═══ Entries provided

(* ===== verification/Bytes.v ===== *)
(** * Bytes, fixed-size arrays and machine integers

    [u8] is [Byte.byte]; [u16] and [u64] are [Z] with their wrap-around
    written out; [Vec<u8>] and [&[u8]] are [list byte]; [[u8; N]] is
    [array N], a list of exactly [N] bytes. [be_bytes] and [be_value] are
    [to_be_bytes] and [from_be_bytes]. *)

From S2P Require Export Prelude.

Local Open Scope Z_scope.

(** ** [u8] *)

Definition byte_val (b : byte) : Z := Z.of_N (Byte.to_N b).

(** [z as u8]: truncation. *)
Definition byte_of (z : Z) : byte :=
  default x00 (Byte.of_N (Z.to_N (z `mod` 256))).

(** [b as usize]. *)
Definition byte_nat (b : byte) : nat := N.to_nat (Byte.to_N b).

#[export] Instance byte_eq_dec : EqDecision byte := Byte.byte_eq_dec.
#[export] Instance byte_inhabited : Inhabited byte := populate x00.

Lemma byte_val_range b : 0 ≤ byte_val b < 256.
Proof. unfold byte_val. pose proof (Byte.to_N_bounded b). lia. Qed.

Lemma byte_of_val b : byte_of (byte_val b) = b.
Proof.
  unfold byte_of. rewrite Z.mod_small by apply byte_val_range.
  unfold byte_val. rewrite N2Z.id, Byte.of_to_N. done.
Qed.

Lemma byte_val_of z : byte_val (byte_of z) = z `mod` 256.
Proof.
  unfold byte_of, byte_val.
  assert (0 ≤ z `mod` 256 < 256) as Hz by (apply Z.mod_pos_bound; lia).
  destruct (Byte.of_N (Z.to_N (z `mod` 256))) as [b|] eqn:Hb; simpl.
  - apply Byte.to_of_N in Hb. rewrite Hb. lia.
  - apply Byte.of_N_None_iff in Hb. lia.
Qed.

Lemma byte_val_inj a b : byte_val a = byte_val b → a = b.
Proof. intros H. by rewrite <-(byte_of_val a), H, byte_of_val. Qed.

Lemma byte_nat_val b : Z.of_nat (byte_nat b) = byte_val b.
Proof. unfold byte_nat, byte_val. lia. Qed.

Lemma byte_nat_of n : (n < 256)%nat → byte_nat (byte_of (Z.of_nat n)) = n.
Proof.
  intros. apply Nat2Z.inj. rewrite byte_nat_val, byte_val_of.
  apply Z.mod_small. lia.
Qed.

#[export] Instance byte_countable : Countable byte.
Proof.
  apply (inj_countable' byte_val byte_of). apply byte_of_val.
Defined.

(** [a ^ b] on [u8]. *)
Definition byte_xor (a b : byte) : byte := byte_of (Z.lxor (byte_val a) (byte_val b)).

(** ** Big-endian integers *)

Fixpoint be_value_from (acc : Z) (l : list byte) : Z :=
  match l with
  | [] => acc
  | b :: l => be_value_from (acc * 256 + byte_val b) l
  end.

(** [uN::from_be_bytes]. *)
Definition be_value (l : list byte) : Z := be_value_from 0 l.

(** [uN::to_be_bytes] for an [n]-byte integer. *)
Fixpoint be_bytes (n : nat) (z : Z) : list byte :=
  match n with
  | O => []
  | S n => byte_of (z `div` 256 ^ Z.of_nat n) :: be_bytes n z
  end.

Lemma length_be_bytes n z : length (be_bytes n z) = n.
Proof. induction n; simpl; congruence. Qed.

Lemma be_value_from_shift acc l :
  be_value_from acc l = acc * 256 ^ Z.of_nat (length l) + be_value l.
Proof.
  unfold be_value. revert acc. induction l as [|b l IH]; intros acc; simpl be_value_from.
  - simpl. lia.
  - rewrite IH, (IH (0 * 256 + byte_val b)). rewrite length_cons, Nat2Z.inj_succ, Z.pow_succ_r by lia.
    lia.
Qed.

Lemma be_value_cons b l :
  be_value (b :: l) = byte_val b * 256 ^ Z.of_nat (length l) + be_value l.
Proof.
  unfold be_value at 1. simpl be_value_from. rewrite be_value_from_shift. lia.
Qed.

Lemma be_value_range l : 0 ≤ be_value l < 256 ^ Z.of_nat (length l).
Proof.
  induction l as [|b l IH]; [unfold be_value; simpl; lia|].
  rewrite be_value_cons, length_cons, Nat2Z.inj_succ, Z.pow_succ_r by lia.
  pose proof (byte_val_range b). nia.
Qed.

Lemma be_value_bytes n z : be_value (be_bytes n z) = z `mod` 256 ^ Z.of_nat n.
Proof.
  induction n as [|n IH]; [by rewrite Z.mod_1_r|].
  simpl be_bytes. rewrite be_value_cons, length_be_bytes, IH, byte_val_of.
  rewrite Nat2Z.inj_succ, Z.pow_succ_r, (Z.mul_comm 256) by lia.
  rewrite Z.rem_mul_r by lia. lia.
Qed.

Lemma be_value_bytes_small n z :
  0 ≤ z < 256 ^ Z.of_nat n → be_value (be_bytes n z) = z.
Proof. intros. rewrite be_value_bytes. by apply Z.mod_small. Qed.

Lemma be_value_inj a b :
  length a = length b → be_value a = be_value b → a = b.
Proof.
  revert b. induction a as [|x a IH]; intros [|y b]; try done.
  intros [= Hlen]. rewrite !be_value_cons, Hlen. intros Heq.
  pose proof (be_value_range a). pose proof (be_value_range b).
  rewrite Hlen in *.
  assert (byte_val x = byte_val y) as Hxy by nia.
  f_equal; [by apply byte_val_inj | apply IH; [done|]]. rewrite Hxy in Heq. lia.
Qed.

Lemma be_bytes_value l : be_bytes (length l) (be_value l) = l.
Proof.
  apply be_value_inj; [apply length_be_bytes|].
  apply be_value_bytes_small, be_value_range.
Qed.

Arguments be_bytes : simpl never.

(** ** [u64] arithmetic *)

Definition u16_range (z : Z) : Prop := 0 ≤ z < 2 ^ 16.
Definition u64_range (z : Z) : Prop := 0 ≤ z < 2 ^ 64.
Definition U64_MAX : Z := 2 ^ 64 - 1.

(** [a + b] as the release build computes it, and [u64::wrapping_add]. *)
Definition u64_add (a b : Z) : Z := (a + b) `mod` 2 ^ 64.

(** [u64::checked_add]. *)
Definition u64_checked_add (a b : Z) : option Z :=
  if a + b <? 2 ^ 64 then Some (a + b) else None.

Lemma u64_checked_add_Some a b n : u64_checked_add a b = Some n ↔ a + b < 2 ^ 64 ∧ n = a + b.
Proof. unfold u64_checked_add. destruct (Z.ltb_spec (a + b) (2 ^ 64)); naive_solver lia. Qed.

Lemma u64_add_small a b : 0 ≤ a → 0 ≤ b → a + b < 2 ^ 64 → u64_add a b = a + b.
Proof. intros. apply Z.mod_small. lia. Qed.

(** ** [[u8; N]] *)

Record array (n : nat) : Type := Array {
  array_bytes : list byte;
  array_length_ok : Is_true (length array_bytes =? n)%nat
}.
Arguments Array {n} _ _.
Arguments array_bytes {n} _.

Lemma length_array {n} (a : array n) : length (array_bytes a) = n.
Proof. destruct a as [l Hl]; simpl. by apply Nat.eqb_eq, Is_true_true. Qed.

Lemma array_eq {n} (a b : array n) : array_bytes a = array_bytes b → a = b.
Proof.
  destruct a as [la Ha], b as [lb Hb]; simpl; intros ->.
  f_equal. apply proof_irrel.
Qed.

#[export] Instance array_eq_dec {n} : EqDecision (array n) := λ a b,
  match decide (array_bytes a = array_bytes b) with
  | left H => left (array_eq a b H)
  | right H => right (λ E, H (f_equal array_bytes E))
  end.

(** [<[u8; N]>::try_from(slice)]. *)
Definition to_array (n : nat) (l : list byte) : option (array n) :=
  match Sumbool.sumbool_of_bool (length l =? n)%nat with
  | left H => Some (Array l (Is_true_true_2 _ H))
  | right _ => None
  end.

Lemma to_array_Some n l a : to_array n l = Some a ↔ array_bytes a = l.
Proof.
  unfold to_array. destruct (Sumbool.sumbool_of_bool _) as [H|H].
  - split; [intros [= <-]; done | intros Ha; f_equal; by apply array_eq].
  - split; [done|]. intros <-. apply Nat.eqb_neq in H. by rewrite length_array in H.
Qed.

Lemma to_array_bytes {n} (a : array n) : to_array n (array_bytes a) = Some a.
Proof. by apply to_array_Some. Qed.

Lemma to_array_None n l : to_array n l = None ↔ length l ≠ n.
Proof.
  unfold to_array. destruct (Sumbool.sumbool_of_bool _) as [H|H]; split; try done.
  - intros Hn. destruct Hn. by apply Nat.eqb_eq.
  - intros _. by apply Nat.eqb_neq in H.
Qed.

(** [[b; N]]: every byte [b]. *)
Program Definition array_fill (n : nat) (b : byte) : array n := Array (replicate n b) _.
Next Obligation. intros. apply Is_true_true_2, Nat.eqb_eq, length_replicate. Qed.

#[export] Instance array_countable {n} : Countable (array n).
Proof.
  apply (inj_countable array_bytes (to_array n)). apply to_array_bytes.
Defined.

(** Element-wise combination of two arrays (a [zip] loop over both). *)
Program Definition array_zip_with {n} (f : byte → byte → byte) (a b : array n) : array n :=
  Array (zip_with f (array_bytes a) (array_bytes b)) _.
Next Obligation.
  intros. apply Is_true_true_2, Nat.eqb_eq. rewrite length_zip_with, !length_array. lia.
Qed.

══════
═══ Entries provided

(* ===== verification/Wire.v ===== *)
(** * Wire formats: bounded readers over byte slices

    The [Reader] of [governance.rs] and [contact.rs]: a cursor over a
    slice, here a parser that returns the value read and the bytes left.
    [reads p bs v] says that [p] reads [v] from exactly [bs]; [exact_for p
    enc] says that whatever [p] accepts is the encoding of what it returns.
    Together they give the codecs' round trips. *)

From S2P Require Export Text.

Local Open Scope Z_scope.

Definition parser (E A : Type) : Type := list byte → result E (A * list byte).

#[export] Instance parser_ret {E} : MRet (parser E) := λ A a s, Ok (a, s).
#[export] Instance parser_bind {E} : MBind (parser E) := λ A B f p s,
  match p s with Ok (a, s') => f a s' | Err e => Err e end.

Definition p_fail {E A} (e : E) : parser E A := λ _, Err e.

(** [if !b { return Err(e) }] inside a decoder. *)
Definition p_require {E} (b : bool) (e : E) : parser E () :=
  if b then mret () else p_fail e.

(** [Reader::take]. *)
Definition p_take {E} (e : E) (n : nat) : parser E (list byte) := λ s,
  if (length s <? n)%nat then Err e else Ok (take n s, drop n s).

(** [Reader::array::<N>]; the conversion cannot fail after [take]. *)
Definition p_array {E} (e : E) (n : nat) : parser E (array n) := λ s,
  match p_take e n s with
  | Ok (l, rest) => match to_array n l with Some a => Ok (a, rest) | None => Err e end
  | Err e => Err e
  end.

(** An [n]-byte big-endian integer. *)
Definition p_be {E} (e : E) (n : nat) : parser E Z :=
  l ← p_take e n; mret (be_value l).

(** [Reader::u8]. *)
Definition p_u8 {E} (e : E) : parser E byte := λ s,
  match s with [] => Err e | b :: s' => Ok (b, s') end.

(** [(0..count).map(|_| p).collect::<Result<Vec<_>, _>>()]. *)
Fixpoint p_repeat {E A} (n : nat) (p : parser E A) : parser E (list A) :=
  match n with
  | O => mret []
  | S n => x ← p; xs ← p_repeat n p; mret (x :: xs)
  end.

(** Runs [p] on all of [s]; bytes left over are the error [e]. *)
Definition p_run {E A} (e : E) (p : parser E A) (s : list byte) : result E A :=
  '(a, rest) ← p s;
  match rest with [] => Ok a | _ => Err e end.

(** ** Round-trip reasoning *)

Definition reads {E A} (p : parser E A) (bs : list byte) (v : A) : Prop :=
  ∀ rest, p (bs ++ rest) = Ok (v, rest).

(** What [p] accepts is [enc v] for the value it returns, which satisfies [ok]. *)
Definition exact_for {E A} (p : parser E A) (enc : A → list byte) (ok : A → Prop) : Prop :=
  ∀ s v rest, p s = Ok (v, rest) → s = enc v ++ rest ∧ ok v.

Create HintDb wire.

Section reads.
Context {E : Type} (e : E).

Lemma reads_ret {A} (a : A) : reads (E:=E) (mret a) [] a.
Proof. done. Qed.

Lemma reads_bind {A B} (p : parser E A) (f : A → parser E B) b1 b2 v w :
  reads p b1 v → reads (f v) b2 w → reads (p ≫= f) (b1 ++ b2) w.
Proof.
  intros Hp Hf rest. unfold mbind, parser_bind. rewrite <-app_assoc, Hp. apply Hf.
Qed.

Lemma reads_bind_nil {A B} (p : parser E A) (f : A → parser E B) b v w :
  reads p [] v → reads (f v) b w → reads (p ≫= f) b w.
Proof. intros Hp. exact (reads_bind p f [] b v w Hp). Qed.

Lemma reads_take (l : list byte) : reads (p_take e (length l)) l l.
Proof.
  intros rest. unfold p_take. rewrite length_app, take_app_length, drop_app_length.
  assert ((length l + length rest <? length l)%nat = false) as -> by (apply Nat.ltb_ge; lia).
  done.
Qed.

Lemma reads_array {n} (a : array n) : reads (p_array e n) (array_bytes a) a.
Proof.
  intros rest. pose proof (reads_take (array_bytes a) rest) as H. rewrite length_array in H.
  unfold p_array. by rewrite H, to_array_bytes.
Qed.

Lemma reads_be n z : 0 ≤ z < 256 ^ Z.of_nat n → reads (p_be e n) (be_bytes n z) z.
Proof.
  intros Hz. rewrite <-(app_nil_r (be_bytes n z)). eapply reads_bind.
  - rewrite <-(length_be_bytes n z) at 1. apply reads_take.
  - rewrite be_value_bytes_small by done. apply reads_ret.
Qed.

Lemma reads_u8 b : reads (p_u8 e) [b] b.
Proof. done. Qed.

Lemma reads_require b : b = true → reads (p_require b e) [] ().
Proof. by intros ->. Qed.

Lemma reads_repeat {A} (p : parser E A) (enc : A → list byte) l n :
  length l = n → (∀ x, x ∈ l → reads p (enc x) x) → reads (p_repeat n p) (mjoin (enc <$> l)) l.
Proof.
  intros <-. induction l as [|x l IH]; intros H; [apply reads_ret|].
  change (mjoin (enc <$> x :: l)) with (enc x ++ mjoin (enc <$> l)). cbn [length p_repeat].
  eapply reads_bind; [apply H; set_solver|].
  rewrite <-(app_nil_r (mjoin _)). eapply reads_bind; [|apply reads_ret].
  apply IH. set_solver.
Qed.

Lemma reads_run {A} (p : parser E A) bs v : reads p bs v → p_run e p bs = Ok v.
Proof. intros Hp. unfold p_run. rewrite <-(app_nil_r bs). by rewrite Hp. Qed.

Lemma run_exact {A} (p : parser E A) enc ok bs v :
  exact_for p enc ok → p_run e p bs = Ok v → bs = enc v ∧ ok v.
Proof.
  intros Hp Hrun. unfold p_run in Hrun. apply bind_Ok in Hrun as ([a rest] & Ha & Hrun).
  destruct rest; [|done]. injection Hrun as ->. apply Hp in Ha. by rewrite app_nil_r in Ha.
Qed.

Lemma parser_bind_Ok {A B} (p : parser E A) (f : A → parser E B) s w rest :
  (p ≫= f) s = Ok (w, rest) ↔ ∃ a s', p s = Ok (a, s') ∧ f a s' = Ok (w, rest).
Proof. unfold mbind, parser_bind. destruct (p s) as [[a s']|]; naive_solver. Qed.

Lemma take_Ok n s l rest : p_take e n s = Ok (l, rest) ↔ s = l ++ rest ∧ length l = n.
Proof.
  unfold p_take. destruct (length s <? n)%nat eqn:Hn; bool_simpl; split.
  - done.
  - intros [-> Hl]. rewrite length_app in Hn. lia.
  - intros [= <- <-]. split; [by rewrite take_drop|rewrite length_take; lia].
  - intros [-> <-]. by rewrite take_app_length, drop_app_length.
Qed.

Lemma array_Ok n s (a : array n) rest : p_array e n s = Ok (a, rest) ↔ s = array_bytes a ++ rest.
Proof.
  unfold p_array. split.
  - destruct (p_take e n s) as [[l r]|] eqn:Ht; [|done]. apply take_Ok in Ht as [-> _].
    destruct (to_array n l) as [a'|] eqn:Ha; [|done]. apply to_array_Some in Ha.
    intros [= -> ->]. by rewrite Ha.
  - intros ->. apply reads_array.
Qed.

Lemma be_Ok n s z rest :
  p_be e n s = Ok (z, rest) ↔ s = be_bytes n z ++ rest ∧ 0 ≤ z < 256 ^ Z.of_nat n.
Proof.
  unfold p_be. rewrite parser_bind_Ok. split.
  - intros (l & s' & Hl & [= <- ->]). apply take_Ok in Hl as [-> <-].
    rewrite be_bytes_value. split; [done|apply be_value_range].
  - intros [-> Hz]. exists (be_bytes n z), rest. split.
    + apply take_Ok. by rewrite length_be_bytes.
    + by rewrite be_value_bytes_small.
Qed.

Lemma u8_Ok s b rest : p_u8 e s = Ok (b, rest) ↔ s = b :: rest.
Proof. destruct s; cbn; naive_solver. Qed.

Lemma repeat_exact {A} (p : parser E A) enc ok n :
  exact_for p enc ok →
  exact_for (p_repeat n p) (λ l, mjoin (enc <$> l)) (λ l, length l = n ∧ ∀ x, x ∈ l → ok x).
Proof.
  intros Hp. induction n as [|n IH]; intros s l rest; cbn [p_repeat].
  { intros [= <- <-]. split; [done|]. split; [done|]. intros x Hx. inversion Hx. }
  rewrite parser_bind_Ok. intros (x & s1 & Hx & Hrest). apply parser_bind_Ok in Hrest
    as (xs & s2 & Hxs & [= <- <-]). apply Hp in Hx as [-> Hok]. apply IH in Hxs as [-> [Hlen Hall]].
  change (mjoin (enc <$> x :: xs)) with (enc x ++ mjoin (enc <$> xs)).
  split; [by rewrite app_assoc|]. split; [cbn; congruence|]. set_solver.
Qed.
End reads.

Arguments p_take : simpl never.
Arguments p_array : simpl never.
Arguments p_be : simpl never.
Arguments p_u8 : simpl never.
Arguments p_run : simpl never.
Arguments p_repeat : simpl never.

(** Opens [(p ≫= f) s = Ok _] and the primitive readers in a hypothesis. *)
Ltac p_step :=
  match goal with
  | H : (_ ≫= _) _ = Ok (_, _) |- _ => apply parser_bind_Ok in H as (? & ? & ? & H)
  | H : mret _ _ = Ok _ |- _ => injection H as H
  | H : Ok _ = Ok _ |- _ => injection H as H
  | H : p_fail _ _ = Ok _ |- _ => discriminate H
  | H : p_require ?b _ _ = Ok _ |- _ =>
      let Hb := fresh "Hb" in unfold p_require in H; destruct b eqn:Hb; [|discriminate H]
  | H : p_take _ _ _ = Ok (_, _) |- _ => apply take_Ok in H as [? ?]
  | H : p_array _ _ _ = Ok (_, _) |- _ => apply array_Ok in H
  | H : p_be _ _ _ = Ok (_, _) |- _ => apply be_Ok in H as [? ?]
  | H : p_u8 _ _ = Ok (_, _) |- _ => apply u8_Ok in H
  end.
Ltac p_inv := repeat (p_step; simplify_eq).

══════

> What you have to do: From the entries above, write out only the lines starting at the line that holds "(** [Reader::u8]. *)" and ending at the line that holds "(** ** Round-trip reasoning *)", keeping both and matching them exactly.

> Solution below:
(** [Reader::u8]. *)
Definition p_u8 {E} (e : E) : parser E byte := λ s,
  match s with [] => Err e | b :: s' => Ok (b, s') end.

(** [(0..count).map(|_| p).collect::<Result<Vec<_>, _>>()]. *)
Fixpoint p_repeat {E A} (n : nat) (p : parser E A) : parser E (list A) :=
  match n with
  | O => mret []
  | S n => x ← p; xs ← p_repeat n p; mret (x :: xs)
  end.

(** Runs [p] on all of [s]; bytes left over are the error [e]. *)
Definition p_run {E A} (e : E) (p : parser E A) (s : list byte) : result E A :=
  '(a, rest) ← p s;
  match rest with [] => Ok a | _ => Err e end.

(** ** Round-trip reasoning *)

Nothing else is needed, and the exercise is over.